Coopération Gabon-Congo : à l’ère du réchauffement

Profitant d’un séjour au Gabon, le ministre congolais de la Communication et des Médias a réitéré l’accompagnement de la Transition gabonaise par le pouvoir de Brazzaville, non sans évoquer les défis communs que les deux pays frontaliers s’apprêtent à relever, notamment dans le secteur médiatique. Il a développé, pour finir, plusieurs articulations de la politique intérieure congolaise, telle que le Plan national de développement, qui entend relancer le budget du Congo, hors pétrole et bois.
Ceux qui font l’Afrique : Monsieur le ministre, vous venez de boucler plusieurs jours de travail en terre gabonaise, avec de nombreux partenariats tissés dans le domaine de la communication. Pouvez-vous nous en dire un peu plus ?

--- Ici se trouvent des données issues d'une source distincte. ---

(* ===== verification/FakeClock.v ===== *)
(** * The clock that tests move by hand (internal/clock/clock.go: Fake)

    Every timer of the program is taken from a clock, and the tests take theirs
    from this one. A channel holds one value; sending to a full one would block
    the clock for ever, with its lock held. *)
From S2P Require Import Prelude.
#[local] Open Scope Z_scope.

(** A waiter: its deadline and its channel. *)
Record fakeWaiter := mkWaiter { fw_deadline : Z; fw_ch : nat }.

(** [k_chans] are the channels made so far, with what they hold. *)
Record Fake := mkFake { k_t : Z; k_nextID : nat; k_waiters : gmap nat fakeWaiter; k_chans : list (option Z) }.

Definition NewFake (start : Z) : Fake := mkFake start 0 ∅ [].

Definition Now (f : Fake) : Z := k_t f.

(** The channel, and what the stop function deletes. *)
Definition After (f : Fake) (d : Z) : nat * option nat * Fake :=
  let ch := length (k_chans f) in
  if d <=? 0 then (ch, None, mkFake (k_t f) (k_nextID f) (k_waiters f) (k_chans f ++ [Some (k_t f)]))
  else (ch, Some (k_nextID f), mkFake (k_t f) (S (k_nextID f)) (<[k_nextID f := mkWaiter (k_t f + d) ch]> (k_waiters f)) (k_chans f ++ [None])).

Definition stop (f : Fake) (id : option nat) : Fake :=
  match id with Some id => mkFake (k_t f) (k_nextID f) (delete id (k_waiters f)) (k_chans f) | None => f end.

(** A send; [None] is one that blocks. *)
Definition send (chans : list (option Z)) (ch : nat) (v : Z) : option (list (option Z)) :=
  match chans !! ch with Some None => Some (<[ch := Some v]> chans) | _ => None end.

(** The waiters in the order in which the map gives them. *)
Fixpoint fire (t : Z) (order : list (nat * fakeWaiter)) (waiters : gmap nat fakeWaiter) (chans : list (option Z)) : option (gmap nat fakeWaiter * list (option Z)) :=
  match order with
  | [] => Some (waiters, chans)
  | (id, w) :: order =>
      if t <? fw_deadline w then fire t order waiters chans
      else chans ← send chans (fw_ch w) t; fire t order (delete id waiters) chans
  end.

Definition Advance (f : Fake) (order : list (nat * fakeWaiter)) (d : Z) : option Fake :=
  let t := k_t f + d in
  '(waiters, chans) ← fire t order (k_waiters f) (k_chans f); Some (mkFake t (k_nextID f) waiters chans).

(** ** The reference: a list of timers *)

Inductive timer := Armed (deadline : Z) | Stopped | Fired (at_ : Z) | Taken.

Definition stop_timer (x : timer) : timer := match x with Armed _ => Stopped | x => x end.
Definition fire_timer (t : Z) (x : timer) : timer := match x with Armed d => if t <? d then x else Fired t | x => x end.
Definition take_timer (x : timer) : timer := match x with Fired _ => Taken | x => x end.

(** What a test does: it asks for a timer, stops the i-th, moves the clock, reads
    the i-th channel without waiting. *)
Inductive action := DoAfter (d : Z) | DoStop (i : nat) | DoAdvance (d : Z) | DoRead (i : nat).
Lemma searchCommand_local_run api q n (editor : bool) w :
  let l := local_sequence (globalState w) in
  Forall (λ v, v ≠ VNull) l →
  let o := searchCommand error_toString false api q (Some n) editor w in
  world o = w ∧
  (∀ a (sn : Snippet), l !! n = Some (VObj a sn) →
     res o = Ok (if editor then InsertAtCursor (Some (code sn)) else NoEdit) ∧
     shown (log o)
     = (if editor then [(Information, "Inserted: " +:+ title sn)] else [])) ∧
  (l = [] →
   res o = Ok NoEdit ∧
   shown (log o)
   = [(Information,
       "No snippets found. Select code and press Cmd+Shift+S to save.")]) ∧
  (l ≠ [] → l !! n = None → res o = Ok NoEdit ∧ log o = []).
Proof.
  intros l Hl o. subst o.
  pose proof (searchCommand_run false api q (Some n) editor w) as Hcmd.
  cbv zeta in Hcmd. cbn [res world log] in Hcmd. fold l in Hcmd.
  set (R := search_present (FromStore l) (Some n) editor w) in *.
  assert (∃ x, res R = Ok x) as [x Hx].
  { subst R. unfold search_present.
    rewrite (bind_ok _ _ _ (Nat.eqb (length l) 0)) by done.
    cbn [lift world log]. destruct (Nat.eqb (length l) 0); [by eexists |].
    destruct (search_items_of_non_null _ (content_non_null l Hl))
      as (items & Hitems & _).
    rewrite (bind_ok _ _ _ items) by done. cbn [lift world log].
    simpl (_ ≫= _). destruct (items !! n) as [selected |]; [| by eexists].
    destruct editor; by eexists. }
  destruct (search_present_run (FromStore l) (Some n) editor w) as (Hw & _).
  fold R in Hw.
  assert (searchCommand error_toString false api q (Some n) editor w = R)
    as ->.
  { rewrite Hcmd, Hx. rewrite <- (outcome_eta R). by rewrite Hw, Hx. }
  clear Hcmd x Hx. subst R.
  destruct (search_items_of_non_null _ (content_non_null l Hl))
    as (items & Hitems & Hsn).
  assert (search_present (FromStore l) (Some n) editor w
          = if Nat.eqb (length l) 0 then
              mkOutcome w [EShow Information
                "No snippets found. Select code and press Cmd+Shift+S to save."]
                (Ok NoEdit)
            else match items !! n with
                 | None => mkOutcome w [] (Ok NoEdit)
                 | Some selected =>
                     if editor then
                       mkOutcome w
                         [EShow Information
                            ("Inserted: " +:+
                             show_opt (json_title (found_snippet selected)))]
                         (Ok (InsertAtCursor
                                (json_code (found_snippet selected))))
                     else mkOutcome w [] (Ok NoEdit)
                 end) as Hrun.
  { unfold search_present.
    rewrite (bind_ok _ _ _ (Nat.eqb (length l) 0)) by done.
    cbn [lift world log]. destruct (Nat.eqb (length l) 0); [done |].
    rewrite (bind_ok _ _ _ items) by done. cbn [lift world log].
    simpl (_ ≫= _). destruct (items !! n) as [selected |]; [| done].
    by destruct editor. }
  rewrite Hrun. clear Hrun.
  assert (∀ x, (content <$> l) !! n = Some x →
               ∃ it, items !! n = Some it ∧ found_snippet it = x) as Hlook.
  { intros x Hx. rewrite <- Hsn in Hx.
    apply list_lookup_fmap_Some in Hx as (it & ? & ?). eauto. }
  split; [| split; [| split]].
  - destruct (Nat.eqb (length l) 0); [done |].
    destruct (items !! n); [by destruct editor | done].
  - intros a sn Hn.
    assert (Nat.eqb (length l) 0 = false) as ->.
    { apply Nat.eqb_neq. apply lookup_lt_Some in Hn. lia. }
    destruct (Hlook (JObj sn)) as (it & -> & Hit).
    { by rewrite list_lookup_fmap, Hn. }
    rewrite Hit. by destruct editor.
  - intros Hnil. by rewrite Hnil.
  - intros Hne Hn.
    assert (Nat.eqb (length l) 0 = false) as ->.
    { apply Nat.eqb_neq. destruct l; [done | simpl; lia]. }
    assert (items !! n = None) as ->; [| done].
    apply lookup_ge_None. apply lookup_ge_None in Hn.
    assert (length items = length l) as ->; [| done].
    by rewrite <- (length_fmap found_snippet), Hsn, length_fmap.
Qed.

Thierry Moungalla : C’était une visite de travail et d’amitié. Travail parce que j’ai rencontré mon homologue gabonais, dont vous n’avez pas manqué de remarquer que l’intitulé du ministère a rejoint le mien – ministère de la Communication et des Médias NDLR. Et donc sur cette base-là, il nous fallait nous enquérir de la façon dont les ministères de la Communication et des Médias du Gabon et du Congo appréhendent les défis communs : la télévision terrestre numérique à implanter, les défis que les technologies de l’information et de la communication complétées par l’intelligence artificielle posent à nos gouvernements, la difficulté, en termes de moyens et ressources, d’assurer le fonctionnement optimal des médias, vu qu’au 21e siècle, et en 2024 en particulier, les médias doivent disposer d’autrement plus de moyens qu’il y a 20 ou 30 ans. Il a globalement été question de nous enquérir des objectifs que nous pourrions, ensemble, essayer de faire avancer.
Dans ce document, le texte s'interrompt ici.